*PROBLEM DESCRIPTION*
Lines below starting with the line with "[parts[1]] and [endParts[0]]" and going on through the line with "let suffix := Join" must be output exactly; the rest of the records must be left out.

DATA SUPPLIED Block Start

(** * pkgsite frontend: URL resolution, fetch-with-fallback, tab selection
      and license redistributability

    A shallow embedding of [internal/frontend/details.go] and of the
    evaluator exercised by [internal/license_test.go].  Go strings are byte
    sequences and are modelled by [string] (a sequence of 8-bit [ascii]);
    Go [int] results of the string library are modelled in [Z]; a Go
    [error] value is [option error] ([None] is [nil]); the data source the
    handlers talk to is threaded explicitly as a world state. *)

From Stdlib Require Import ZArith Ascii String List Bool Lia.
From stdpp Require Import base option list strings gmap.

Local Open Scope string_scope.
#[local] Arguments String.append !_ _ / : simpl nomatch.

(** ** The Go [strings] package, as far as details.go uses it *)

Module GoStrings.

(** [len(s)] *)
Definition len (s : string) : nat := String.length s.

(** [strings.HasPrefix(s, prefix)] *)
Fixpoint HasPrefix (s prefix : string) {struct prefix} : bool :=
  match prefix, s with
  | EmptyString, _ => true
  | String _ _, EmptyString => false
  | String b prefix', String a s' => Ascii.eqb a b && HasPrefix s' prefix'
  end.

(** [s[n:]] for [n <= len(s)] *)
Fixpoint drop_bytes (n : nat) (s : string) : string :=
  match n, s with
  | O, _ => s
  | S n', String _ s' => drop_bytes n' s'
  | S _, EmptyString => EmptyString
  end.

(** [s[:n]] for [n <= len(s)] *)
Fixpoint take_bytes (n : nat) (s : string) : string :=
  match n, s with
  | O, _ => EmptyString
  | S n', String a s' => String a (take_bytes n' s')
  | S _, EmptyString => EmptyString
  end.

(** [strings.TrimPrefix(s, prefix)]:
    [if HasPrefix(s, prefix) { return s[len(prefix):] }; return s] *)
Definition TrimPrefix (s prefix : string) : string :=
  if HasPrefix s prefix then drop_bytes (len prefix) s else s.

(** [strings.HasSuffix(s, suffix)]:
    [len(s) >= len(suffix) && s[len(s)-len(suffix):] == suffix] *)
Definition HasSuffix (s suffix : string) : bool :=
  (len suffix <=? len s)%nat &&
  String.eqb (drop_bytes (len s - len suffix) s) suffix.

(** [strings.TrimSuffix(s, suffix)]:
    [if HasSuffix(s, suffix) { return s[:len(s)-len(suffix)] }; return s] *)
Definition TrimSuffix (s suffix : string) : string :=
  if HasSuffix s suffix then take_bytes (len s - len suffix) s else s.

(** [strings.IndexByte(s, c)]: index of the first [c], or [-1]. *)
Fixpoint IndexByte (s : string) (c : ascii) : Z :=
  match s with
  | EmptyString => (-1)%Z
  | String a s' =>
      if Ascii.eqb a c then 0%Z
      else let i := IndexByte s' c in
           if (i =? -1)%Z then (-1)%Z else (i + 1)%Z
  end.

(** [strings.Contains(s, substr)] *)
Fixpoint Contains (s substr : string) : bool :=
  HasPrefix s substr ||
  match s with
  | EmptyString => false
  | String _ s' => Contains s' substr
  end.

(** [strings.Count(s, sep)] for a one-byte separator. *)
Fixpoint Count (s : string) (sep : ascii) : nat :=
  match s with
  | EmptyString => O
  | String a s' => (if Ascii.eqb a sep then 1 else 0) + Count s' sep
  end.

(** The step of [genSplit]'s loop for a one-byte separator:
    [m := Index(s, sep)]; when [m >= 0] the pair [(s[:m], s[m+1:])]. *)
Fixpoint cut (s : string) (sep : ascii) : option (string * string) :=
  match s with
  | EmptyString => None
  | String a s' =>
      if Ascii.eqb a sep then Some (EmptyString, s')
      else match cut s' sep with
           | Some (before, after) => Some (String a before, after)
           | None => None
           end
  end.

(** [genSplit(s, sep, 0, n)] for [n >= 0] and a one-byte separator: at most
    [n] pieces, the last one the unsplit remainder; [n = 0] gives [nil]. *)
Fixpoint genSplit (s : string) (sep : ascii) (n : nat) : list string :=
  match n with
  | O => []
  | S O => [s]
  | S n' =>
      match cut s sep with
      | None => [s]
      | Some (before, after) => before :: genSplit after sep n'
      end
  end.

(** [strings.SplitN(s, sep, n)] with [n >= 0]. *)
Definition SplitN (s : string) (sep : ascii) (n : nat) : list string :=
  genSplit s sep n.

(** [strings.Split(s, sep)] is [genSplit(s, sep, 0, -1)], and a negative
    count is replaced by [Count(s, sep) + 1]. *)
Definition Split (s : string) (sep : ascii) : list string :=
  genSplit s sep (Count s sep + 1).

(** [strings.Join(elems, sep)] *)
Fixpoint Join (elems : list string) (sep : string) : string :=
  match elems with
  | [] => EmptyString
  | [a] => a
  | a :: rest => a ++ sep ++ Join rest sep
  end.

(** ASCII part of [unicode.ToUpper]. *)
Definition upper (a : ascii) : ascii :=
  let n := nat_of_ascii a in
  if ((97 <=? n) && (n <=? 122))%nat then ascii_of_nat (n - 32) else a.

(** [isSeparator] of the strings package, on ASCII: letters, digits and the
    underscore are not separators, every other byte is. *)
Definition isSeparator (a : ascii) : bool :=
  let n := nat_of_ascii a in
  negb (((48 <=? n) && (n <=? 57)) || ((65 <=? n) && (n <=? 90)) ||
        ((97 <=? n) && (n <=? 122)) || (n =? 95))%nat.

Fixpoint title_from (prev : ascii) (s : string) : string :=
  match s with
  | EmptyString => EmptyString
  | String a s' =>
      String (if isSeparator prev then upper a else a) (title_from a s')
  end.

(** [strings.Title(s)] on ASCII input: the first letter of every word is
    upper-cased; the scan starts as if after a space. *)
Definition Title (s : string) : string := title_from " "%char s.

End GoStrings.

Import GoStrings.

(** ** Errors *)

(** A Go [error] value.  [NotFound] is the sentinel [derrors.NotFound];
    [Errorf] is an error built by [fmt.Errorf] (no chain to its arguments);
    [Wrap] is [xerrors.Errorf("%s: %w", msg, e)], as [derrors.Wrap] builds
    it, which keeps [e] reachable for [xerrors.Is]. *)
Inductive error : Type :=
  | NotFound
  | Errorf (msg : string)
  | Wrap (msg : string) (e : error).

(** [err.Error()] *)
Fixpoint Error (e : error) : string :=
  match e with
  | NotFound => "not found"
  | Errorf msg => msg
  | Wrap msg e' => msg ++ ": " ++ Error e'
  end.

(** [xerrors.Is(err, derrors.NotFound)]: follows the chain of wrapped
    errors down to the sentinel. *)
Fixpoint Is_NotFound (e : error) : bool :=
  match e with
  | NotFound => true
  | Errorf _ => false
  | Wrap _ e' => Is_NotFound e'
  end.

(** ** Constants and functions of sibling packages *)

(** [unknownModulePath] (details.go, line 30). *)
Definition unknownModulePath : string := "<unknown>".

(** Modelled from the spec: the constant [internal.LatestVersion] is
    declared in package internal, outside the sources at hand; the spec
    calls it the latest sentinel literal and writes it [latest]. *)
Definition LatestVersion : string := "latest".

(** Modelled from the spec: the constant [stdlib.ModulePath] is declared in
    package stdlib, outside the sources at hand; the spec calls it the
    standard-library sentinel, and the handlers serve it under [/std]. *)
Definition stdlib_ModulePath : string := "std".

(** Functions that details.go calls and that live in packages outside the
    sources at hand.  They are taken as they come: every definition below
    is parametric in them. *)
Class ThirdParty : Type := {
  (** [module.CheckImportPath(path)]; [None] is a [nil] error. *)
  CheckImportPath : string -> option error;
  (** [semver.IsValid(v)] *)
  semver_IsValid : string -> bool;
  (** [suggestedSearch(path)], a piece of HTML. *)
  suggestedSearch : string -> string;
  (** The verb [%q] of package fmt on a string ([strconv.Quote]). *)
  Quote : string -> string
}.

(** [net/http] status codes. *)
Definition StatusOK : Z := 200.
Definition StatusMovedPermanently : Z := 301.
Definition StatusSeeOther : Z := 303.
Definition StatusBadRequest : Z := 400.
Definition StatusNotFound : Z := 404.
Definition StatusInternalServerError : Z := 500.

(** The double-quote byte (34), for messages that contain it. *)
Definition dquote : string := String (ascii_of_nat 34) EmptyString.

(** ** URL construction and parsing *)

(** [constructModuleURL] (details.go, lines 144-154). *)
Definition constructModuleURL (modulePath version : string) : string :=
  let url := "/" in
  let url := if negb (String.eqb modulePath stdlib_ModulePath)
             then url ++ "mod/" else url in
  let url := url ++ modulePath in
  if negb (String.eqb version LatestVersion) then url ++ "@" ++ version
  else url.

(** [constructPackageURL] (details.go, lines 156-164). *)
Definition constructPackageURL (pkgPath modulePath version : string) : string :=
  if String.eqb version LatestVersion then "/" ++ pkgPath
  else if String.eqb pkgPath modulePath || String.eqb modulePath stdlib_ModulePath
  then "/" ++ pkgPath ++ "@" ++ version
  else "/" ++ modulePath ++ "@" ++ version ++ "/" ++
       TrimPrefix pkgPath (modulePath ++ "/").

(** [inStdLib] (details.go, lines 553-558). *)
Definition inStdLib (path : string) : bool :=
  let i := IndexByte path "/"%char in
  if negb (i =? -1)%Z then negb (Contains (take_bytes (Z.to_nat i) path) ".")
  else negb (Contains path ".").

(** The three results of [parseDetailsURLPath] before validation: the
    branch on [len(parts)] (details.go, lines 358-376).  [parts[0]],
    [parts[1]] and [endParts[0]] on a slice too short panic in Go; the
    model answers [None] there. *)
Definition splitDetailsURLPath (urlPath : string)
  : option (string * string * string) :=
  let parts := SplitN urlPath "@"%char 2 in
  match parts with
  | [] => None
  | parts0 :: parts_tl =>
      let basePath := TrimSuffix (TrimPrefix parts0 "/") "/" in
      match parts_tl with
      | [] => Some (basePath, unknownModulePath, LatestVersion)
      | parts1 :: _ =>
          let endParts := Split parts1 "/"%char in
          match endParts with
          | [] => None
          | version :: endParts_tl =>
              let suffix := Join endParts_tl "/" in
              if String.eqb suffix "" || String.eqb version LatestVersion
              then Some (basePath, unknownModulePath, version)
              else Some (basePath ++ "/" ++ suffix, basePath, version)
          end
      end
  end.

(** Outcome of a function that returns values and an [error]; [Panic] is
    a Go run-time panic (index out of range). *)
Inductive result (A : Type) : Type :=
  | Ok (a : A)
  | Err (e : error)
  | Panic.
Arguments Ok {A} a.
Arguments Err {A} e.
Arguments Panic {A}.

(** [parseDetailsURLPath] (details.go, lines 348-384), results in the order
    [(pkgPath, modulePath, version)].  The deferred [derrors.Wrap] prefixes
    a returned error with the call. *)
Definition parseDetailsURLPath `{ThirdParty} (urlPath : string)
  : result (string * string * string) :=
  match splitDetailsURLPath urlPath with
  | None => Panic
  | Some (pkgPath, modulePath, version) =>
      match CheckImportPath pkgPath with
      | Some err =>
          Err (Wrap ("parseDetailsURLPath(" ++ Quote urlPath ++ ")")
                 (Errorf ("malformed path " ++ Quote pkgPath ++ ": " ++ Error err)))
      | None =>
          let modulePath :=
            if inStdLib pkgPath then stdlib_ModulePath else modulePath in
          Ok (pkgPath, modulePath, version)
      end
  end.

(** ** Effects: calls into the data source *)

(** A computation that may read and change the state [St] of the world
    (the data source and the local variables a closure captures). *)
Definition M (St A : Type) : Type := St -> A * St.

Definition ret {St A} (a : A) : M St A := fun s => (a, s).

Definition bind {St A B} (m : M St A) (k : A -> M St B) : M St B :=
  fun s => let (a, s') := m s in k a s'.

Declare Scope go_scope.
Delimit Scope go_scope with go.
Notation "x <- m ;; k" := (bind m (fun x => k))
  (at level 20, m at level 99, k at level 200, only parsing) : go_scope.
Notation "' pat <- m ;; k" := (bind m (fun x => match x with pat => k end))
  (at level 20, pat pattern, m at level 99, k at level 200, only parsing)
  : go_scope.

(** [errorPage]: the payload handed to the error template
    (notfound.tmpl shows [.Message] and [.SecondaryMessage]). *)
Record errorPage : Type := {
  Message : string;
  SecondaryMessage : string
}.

DATA SUPPLIED Block End

*OUTPUT*
    [parts[1]] and [endParts[0]] on a slice too short panic in Go; the
    model answers [None] there. *)
Definition splitDetailsURLPath (urlPath : string)
  : option (string * string * string) :=
  let parts := SplitN urlPath "@"%char 2 in
  match parts with
  | [] => None
  | parts0 :: parts_tl =>
      let basePath := TrimSuffix (TrimPrefix parts0 "/") "/" in
      match parts_tl with
      | [] => Some (basePath, unknownModulePath, LatestVersion)
      | parts1 :: _ =>
          let endParts := Split parts1 "/"%char in
          match endParts with
          | [] => None
          | version :: endParts_tl =>
              let suffix := Join endParts_tl "/" in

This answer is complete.